While he was winning his original appeals in the late '90s, Dominion Transmissions of Clarksville, W.Va. (a relative of Dominion Peoples, a natural-gas company that serves Pittsburgh) ran a 30-inch high-pressure gas pipeline underground "right down through the middle of the damn mine," in Blose's words.

Someone concerned for broader environmental issues might have opposed the pipeline, Blose says. "I welcomed it. I thought that was the end of it. No way they can build this mine. I thought there was no room." In perhaps his most quixotic move, Blose had already started another court case, appealing his own previous victory, asking the court to go beyond suspending Seven Sisters' permit to revoke it altogether. With the pipeline in place -- and Seven Sisters also appealing Blose's victory -- he decided to settle, agreeing to drop his appeal while the mining company dropped theirs, at least for the moment.

Dominion already had a few smaller pipelines through the mine site when Seven Sisters applied for its mining permit. In 1996, Peoples Natural Gas Company (Dominion's predecessor) gave Seven Sisters the OK to blast as close as 100 feet from their pipelines, as long as Peoples would not be sued if something went wrong.

But Dominion's newer, larger pipeline posed a greater hazard, as Seven Sisters was told in a 2002 mining assessment the firm commissioned: "The blasting contractor has affirmatively advised that safety cannot be insured if blasting occurs within 200 feet of the [30-inch] pipeline.

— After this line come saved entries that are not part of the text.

Lemma wf_drop c i e : wf c -> i ∈ ll c -> values c !! i = Some e -> wf (drop c i (ce_key e)).
Proof.
  intros W Hi E. destruct (wf_listed c W i Hi) as (e' & E' & K). assert (e' = e) as -> by congruence.
  constructor; cbn [drop ll values items fresh_el].
  - apply nodup_remove, wf_nodup, W.
  - intros j [Hj N]%elem_remove. destruct (wf_listed c W j Hj) as (x & Ex & Kx). exists x. split; [assumption|].
    rewrite lookup_delete_ne; [assumption|]. intros X. congruence.
  - intros k j [Nk Ij]%lookup_delete_Some. destruct (wf_items c W k j Ij) as [Hj (x & Ex & Kx)]. split; [|now exists x].
    apply elem_remove. split; [assumption|]. intros ->. congruence.
  - intros j [Hj _]%elem_remove. now apply (wf_fresh c W).
Qed.

Lemma wf_move c i : wf c -> i ∈ ll c -> wf (move_front c i).
Proof.
  intros W Hi. assert (Q : forall j, j ∈ i :: remove_el i (ll c) <-> j ∈ ll c).
  { intros j. rewrite elem_of_cons, elem_remove. destruct (decide (j = i)) as [->|]; intuition. }
  constructor; cbn [move_front ll values items fresh_el].
  - constructor; [rewrite elem_remove; intuition|apply nodup_remove, wf_nodup, W].
  - intros j Hj. apply (wf_listed c W), Q, Hj.
  - intros k j Ij. rewrite Q. exact (wf_items c W k j Ij).
  - intros j Hj. apply (wf_fresh c W), Q, Hj.
Qed.

(** Storing a new value of the same key in its element. *)
Lemma wf_set c i e : wf c -> items c !! ce_key e = Some i ->
  wf (MkCache (cap c) (ll c) (<[i := e]> (values c)) (items c) (fresh_el c)).
Proof.
  intros W I. pose proof (wf_items c W _ i I) as [Hi (x & Ex & Kx)].
  constructor; cbn [ll values items fresh_el].
  - apply W.
  - intros j Hj. destruct (decide (i = j)) as [<-|N]; [exists e; now rewrite lookup_insert_eq|]. rewrite lookup_insert_ne by assumption.
    now apply (wf_listed c W).
  - intros k j Ij. destruct (wf_items c W k j Ij) as [Hj (y & Ey & Ky)]. split; [assumption|].
    destruct (decide (i = j)) as [<-|N]; [exists e; rewrite lookup_insert_eq; split; [reflexivity|congruence]|].
    rewrite lookup_insert_ne by assumption. now exists y.
  - apply W.
Qed.

Lemma wf_push c e : wf c -> items c !! ce_key e = None ->
  wf (MkCache (cap c) (fresh_el c :: ll c) (<[fresh_el c := e]> (values c)) (<[ce_key e := fresh_el c]> (items c)) (S (fresh_el c))).
Proof.
  intros W I. assert (N : fresh_el c ∉ ll c) by (intros H%(wf_fresh c W); lia).
  constructor; cbn [ll values items fresh_el].
  - constructor; [assumption|apply W].
  - intros j [->|Hj]%elem_of_cons; [exists e; now rewrite !lookup_insert_eq|].
    rewrite lookup_insert_ne by congruence. destruct (wf_listed c W j Hj) as (x & Ex & Kx). exists x. split; [assumption|].
    rewrite lookup_insert_ne; [assumption|]. congruence.
  - intros k j Hk. destruct (decide (ce_key e = k)) as [<-|Nk].
    + rewrite lookup_insert_eq in Hk. injection Hk as <-. split; [left|]. exists e. now rewrite lookup_insert_eq.
    + rewrite lookup_insert_ne in Hk by assumption. destruct (wf_items c W k j Hk) as [Hj (x & Ex & Kx)].
      split; [now right|]. exists x. rewrite lookup_insert_ne; [easy|]. intros X. now rewrite <- X in Hj.
  - intros j [->|Hj]%elem_of_cons; [lia|]. pose proof (wf_fresh c W j Hj). lia.
Qed.

(** ** The operations *)

Lemma get_refines c key now : wf c ->
  wf (get c key now).1 /\ spec_get key now (entries c) = (entries (get c key now).1, (get c key now).2) /\
  cap (get c key now).1 = cap c.
Proof.
  intros W. destruct (lookup_entries c key W) as [L X]. unfold get, spec_get. rewrite L.
  destruct (element c key) as [[i e]|]; cbn [fmap option_fmap option_map snd]; [|now split].
  destruct (X i e eq_refl) as [Ii Ei]. pose proof (wf_items c W key i Ii) as [Hi (x & Ex & Kx)].
  assert (Ke : ce_key e = key) by congruence. unfold After.
  destruct (ce_expiresAt e <? now) eqn:T; bool_simp.
  - rewrite bool_decide_eq_true_2 by assumption. split; [rewrite <- Ke; now apply wf_drop|]. split; [|reflexivity].
    unfold entries at 2. cbn [drop ll values fst snd]. f_equal. symmetry. exact (entries_remove c key i W Ii).
  - rewrite bool_decide_eq_false_2 by lia. split; [now apply wf_move|]. split; [|reflexivity].
    unfold entries at 2. cbn [move_front ll values fst snd omap list_omap]. rewrite Ei. f_equal. f_equal. symmetry.
    exact (entries_remove c key i W Ii).
Qed.

Lemma last_remove i l : NoDup (l ++ [i]) -> remove_el i (l ++ [i]) = l.
Proof.
  intros N. unfold remove_el. rewrite List.filter_app. cbn. rewrite Nat.eqb_refl. cbn. rewrite app_nil_r.
  apply NoDup_app in N as (_ & N & _). assert (F : forall j, j ∈ l -> j <> i).
  { intros j Hj ->. apply (N i Hj). now apply list_elem_of_singleton. }
  clear N. induction l as [|j l IH]; [reflexivity|]. cbn. destruct (Nat.eqb_spec i j) as [->|_].
  - exfalso. now apply (F j); [left|].
  - cbn. f_equal. apply IH. intros x Hx. apply F. now right.
Qed.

As of this date, Dominion has refused to provide the requested indemnification....A rupture of the large high pressure pipeline, with the resulting explosion and fire in close proximity to the occupied dwellings and area residents, would be catastrophic."

Today, Seven Sisters is suing Dominion in federal court in Pittsburgh, much as it sued Rich and Doris Lane, for lost profits, contending that Dominion is preventing them from mining "a considerably large portion of the mineral reserve," says Seven Sisters lawyer Robert Lambert. They're still waiting for a court date.

Seven Sisters isn't the only one waiting. While pursuing the lawsuit against Dominion, Seven Sisters applied again for a limestone-mining permit at Laurel Loop. The firm just received DEP approval. Now the state is waiting for Seven Sisters to come up with the bond that guarantees the land will be restored. The company has a year to get bonded, says the DEP.

Sometimes Blose seems certain mining will come to Laurel Loop, perhaps not in spite of him but because of him: "I'd guess that one of the reasons they haven't given up is because of me. They've been as resolute as possible." And sometimes Blose isn't at all sure what moves the game will bring. "I can't figure out what the hell they're doing. After all these years, I still don't know what the hell to expect next."

Even if mining starts, given the depth of the limestone Laurel Loop residents may be waiting forever to see their land replanted with grass, never mind the oaks, says local environmental lawyer Robert Ging. "If they're going to be mining a lot of limestone," he says, "a lot of these people could be dead by the time they do this reclamation."

To Seven Sisters, Peter Blose is "ancient history," says Lambert. "We just hope he's gone on with his life. We've gone on with ours."

Blose says he still hopes to retire in Laurel Loop. "Hopefully in my old age I'll canoe down Crooked Creek," he says.

"Now it's just a waiting thing," concludes Rich Lane, sitting at his kitchen table.

"So now we know a little bit more about mining," says Doris.

"And we still can't do anything about it," says Rich. "Let [them] mine all around us and get out of here. I ain't going back to court."

Pete Blose doesn't hesitate before adding: "Well, I am," he says.